▸ **TO DO**
Restate word for word the lines in the listing below, starting at the line containing "write that fails" and ending at the line containing "Result DatabaseError AccountInfo.t;", both included; leave out the rest.

EXERCISE DATA: Begin

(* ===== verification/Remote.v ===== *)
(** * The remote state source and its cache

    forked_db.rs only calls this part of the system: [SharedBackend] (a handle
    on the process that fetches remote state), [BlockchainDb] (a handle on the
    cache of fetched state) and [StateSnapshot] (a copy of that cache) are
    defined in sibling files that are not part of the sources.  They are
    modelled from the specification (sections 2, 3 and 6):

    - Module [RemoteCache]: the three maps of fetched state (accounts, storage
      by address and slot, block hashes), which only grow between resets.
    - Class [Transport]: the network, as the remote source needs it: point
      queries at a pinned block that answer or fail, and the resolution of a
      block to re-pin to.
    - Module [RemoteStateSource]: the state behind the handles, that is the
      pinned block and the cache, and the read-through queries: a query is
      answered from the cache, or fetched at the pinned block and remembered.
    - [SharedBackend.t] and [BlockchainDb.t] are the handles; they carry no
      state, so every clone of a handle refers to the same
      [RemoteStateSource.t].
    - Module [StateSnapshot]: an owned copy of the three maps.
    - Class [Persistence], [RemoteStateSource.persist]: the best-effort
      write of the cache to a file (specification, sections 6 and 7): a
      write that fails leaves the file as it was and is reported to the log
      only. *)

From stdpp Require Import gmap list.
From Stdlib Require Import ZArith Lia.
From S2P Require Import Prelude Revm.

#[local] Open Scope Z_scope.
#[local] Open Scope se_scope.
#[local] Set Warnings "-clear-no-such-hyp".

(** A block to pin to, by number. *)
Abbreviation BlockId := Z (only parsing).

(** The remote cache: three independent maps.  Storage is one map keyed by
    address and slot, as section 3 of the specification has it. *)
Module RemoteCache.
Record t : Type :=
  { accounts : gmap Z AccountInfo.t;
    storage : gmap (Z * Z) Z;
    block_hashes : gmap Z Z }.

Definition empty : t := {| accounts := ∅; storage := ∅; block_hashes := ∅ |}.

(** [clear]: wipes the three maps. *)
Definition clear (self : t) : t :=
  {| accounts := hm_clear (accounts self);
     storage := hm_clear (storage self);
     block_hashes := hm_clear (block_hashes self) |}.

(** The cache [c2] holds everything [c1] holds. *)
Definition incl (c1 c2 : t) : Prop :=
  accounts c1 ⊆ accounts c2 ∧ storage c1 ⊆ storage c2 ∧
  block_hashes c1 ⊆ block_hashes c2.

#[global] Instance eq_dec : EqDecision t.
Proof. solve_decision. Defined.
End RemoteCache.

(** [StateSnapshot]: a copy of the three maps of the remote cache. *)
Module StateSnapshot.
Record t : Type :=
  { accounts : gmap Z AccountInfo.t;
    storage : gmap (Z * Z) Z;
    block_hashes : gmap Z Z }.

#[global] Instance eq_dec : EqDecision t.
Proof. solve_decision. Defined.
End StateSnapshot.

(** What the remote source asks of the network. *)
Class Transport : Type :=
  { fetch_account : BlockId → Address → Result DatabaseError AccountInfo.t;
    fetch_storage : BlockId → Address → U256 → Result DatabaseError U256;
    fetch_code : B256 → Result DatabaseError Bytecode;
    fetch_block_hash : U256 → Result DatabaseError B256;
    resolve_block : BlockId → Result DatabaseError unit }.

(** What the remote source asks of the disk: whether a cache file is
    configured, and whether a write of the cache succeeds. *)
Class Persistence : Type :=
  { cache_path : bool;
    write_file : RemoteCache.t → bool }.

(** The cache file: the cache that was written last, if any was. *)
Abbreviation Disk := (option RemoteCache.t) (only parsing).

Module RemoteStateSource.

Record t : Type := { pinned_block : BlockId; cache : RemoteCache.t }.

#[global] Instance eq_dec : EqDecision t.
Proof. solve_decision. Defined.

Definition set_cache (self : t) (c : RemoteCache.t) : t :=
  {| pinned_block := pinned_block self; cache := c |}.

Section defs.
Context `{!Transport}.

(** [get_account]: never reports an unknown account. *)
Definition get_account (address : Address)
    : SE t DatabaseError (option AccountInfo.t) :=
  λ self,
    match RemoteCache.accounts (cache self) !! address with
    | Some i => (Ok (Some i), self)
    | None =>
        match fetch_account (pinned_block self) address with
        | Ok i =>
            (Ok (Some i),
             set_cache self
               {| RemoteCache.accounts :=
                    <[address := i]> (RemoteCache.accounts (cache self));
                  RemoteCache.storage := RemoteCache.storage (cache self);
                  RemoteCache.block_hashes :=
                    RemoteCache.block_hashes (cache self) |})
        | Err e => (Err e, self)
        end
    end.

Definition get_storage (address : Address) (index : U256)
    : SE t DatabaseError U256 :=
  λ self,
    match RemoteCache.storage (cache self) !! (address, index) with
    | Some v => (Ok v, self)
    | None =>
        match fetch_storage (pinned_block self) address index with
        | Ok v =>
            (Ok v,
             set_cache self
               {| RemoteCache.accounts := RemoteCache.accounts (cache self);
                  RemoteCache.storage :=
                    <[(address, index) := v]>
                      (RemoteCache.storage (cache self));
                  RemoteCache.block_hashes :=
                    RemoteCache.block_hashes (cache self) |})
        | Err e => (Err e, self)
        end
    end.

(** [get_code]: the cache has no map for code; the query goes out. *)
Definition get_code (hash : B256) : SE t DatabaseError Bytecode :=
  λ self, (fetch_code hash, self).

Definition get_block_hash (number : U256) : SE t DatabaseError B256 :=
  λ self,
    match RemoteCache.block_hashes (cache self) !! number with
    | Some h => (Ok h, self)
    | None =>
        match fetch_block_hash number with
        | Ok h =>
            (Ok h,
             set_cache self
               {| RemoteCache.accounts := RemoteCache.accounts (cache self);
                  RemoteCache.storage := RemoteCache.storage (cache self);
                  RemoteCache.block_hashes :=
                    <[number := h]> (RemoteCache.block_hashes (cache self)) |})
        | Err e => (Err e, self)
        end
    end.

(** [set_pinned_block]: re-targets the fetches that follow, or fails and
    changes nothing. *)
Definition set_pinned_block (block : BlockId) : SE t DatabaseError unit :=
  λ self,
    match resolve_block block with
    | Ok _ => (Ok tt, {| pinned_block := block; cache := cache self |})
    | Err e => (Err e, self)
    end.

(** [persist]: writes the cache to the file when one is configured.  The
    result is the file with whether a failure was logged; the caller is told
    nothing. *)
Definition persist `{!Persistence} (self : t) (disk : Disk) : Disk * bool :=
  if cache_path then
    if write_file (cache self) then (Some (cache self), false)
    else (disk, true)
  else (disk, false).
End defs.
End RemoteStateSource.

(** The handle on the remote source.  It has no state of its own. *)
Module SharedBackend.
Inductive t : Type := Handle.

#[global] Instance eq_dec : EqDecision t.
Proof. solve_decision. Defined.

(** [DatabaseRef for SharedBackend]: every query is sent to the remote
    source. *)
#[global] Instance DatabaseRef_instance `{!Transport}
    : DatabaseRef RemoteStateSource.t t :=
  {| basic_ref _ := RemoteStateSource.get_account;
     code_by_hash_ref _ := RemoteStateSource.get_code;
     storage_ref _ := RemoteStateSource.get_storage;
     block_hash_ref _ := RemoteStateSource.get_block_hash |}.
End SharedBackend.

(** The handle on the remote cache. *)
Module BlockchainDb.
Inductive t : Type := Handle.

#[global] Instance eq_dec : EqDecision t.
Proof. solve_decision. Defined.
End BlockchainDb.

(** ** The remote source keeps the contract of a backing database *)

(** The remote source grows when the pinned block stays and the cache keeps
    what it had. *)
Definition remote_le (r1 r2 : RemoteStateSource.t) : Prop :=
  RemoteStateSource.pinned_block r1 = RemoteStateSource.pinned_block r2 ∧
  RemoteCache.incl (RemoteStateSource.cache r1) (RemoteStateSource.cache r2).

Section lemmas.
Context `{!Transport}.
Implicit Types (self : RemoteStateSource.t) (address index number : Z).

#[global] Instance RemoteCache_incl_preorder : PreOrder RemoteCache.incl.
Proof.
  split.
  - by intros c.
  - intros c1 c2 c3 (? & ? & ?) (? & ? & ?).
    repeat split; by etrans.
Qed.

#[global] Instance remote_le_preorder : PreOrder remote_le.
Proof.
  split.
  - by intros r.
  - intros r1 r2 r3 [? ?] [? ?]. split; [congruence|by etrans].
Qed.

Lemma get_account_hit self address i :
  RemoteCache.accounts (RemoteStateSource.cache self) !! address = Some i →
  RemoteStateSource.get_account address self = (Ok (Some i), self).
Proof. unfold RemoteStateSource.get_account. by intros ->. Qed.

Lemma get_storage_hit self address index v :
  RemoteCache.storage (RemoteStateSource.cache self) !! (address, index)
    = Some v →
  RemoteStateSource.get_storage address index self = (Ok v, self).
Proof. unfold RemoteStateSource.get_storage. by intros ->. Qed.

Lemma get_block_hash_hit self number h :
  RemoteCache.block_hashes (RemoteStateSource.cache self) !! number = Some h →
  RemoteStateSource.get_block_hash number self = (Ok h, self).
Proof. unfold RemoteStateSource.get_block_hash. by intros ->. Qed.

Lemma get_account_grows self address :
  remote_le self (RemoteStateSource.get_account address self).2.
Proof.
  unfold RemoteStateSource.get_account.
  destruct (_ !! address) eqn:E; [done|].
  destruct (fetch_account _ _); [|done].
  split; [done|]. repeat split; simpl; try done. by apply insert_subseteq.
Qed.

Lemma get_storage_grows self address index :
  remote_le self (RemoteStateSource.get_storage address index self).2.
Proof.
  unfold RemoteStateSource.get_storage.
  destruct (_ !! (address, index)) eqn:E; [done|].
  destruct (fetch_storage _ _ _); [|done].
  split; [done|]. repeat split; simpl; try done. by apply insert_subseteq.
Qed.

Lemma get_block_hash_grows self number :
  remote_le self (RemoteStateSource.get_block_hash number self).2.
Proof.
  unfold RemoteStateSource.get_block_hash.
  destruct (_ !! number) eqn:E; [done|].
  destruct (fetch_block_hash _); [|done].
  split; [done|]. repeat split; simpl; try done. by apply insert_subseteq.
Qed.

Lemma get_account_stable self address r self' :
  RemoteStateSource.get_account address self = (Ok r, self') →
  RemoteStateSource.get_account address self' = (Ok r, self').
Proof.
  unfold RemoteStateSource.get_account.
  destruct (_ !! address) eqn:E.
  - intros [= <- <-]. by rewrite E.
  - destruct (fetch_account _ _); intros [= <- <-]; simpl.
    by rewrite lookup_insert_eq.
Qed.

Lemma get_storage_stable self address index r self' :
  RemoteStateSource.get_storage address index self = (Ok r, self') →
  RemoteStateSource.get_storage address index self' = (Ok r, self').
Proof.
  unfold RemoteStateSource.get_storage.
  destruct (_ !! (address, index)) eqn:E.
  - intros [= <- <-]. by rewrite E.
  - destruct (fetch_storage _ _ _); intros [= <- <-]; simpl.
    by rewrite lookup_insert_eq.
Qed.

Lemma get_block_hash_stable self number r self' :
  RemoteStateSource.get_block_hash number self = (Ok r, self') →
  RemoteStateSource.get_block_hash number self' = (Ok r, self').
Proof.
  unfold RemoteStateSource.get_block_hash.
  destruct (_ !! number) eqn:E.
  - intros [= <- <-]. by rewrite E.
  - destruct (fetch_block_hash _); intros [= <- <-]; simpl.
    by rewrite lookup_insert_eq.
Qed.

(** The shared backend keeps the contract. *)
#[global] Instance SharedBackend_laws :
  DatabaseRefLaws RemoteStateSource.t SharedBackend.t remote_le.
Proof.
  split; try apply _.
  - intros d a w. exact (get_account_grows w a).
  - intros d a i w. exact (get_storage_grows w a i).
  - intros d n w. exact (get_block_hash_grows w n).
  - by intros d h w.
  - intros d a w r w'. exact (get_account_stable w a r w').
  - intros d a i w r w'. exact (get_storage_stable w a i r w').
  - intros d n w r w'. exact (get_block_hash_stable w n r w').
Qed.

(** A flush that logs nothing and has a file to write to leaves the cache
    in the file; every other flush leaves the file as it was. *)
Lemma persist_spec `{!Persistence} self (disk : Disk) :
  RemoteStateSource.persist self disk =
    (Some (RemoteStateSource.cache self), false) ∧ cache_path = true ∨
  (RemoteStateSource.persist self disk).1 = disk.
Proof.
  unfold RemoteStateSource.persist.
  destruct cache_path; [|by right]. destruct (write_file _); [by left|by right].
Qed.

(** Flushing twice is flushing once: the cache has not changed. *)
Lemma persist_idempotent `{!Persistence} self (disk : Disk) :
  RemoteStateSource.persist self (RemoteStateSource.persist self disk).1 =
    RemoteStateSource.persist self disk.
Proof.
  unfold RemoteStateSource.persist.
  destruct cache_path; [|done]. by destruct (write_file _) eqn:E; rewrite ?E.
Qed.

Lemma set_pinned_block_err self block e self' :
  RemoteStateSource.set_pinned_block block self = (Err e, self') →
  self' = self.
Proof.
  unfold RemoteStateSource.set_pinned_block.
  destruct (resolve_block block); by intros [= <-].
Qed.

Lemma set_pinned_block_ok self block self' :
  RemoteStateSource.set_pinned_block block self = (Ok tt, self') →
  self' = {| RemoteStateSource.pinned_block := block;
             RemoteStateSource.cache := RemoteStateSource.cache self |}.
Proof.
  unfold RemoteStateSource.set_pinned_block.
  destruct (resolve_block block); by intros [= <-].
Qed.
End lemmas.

EXERCISE DATA: End
EXERCISE DATA: Begin

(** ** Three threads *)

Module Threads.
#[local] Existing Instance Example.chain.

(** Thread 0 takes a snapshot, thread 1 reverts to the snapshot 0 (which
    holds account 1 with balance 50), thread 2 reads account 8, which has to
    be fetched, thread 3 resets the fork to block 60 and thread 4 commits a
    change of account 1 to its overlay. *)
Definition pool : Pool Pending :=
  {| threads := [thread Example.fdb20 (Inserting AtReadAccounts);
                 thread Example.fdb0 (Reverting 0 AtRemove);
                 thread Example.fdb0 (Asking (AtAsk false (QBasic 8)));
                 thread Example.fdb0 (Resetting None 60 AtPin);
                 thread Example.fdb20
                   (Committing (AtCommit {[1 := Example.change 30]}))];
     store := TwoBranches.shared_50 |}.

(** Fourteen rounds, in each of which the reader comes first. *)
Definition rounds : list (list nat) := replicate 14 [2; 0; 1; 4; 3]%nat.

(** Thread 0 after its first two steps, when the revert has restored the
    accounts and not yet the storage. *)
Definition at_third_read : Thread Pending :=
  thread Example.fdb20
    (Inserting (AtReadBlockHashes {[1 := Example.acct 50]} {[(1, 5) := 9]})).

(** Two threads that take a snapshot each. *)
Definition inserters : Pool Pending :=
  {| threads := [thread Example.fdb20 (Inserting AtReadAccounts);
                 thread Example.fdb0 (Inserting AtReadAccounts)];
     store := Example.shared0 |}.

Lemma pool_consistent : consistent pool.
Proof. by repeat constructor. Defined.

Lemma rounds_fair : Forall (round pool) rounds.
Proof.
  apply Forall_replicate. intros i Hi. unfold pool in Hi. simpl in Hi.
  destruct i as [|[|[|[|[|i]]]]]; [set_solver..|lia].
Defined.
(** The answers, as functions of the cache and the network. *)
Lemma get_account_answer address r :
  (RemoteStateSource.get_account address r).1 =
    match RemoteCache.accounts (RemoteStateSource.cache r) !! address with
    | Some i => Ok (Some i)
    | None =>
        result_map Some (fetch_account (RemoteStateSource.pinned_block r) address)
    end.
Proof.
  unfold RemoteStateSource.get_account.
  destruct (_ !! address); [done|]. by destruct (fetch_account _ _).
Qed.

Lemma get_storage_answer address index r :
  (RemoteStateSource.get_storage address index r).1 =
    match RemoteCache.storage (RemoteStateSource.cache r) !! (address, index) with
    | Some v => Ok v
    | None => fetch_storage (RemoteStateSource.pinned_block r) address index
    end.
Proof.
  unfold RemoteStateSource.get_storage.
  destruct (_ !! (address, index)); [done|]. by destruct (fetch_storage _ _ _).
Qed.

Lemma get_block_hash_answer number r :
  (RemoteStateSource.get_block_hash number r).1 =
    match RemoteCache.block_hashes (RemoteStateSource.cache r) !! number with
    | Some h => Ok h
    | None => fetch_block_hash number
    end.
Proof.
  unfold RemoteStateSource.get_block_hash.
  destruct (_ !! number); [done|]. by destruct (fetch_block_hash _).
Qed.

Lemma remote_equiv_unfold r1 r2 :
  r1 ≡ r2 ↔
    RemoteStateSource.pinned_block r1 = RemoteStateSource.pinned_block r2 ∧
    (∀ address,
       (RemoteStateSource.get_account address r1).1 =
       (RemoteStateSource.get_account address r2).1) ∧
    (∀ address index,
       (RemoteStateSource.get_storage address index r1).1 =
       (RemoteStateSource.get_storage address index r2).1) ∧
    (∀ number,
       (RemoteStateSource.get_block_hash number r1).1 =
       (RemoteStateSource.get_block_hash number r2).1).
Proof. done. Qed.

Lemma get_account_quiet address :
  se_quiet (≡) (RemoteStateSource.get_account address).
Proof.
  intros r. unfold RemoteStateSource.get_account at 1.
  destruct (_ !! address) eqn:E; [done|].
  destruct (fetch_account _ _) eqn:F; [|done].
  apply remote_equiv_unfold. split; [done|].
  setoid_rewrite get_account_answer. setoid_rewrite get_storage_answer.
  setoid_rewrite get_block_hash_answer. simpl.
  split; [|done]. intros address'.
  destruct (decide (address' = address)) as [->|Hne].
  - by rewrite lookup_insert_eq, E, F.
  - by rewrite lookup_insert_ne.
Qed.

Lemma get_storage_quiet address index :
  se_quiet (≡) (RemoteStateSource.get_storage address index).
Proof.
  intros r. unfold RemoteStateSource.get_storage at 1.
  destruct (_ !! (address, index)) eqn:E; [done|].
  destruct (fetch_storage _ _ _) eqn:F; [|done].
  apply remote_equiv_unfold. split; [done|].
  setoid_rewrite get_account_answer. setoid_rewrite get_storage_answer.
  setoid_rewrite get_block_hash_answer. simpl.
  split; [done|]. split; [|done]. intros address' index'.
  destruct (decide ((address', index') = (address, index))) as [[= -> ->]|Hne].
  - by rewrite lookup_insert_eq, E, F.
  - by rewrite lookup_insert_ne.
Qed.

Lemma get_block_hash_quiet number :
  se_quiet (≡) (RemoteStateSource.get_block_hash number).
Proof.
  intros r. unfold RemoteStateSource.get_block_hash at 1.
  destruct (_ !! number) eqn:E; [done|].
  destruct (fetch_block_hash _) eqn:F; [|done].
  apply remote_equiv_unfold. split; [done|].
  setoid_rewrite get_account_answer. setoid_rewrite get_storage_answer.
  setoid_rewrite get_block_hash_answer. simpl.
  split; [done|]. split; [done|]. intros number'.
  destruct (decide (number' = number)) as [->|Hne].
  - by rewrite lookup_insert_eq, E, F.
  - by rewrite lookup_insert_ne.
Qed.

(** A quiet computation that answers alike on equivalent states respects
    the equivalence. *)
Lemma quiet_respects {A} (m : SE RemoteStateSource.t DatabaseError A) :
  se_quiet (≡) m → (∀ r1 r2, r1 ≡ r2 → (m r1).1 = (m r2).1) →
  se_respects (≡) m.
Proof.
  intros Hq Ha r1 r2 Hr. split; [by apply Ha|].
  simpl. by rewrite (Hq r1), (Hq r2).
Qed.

EXERCISE DATA: End

▸ **PROBLEM SOLUTION**
      write that fails leaves the file as it was and is reported to the log
      only. *)

From stdpp Require Import gmap list.
From Stdlib Require Import ZArith Lia.
From S2P Require Import Prelude Revm.

#[local] Open Scope Z_scope.
#[local] Open Scope se_scope.
#[local] Set Warnings "-clear-no-such-hyp".

(** A block to pin to, by number. *)
Abbreviation BlockId := Z (only parsing).

(** The remote cache: three independent maps.  Storage is one map keyed by
    address and slot, as section 3 of the specification has it. *)
Module RemoteCache.
Record t : Type :=
  { accounts : gmap Z AccountInfo.t;
    storage : gmap (Z * Z) Z;
    block_hashes : gmap Z Z }.

Definition empty : t := {| accounts := ∅; storage := ∅; block_hashes := ∅ |}.

(** [clear]: wipes the three maps. *)
Definition clear (self : t) : t :=
  {| accounts := hm_clear (accounts self);
     storage := hm_clear (storage self);
     block_hashes := hm_clear (block_hashes self) |}.

(** The cache [c2] holds everything [c1] holds. *)
Definition incl (c1 c2 : t) : Prop :=
  accounts c1 ⊆ accounts c2 ∧ storage c1 ⊆ storage c2 ∧
  block_hashes c1 ⊆ block_hashes c2.

#[global] Instance eq_dec : EqDecision t.
Proof. solve_decision. Defined.
End RemoteCache.

(** [StateSnapshot]: a copy of the three maps of the remote cache. *)
Module StateSnapshot.
Record t : Type :=
  { accounts : gmap Z AccountInfo.t;
    storage : gmap (Z * Z) Z;
    block_hashes : gmap Z Z }.

#[global] Instance eq_dec : EqDecision t.
Proof. solve_decision. Defined.
End StateSnapshot.

(** What the remote source asks of the network. *)
Class Transport : Type :=
  { fetch_account : BlockId → Address → Result DatabaseError AccountInfo.t;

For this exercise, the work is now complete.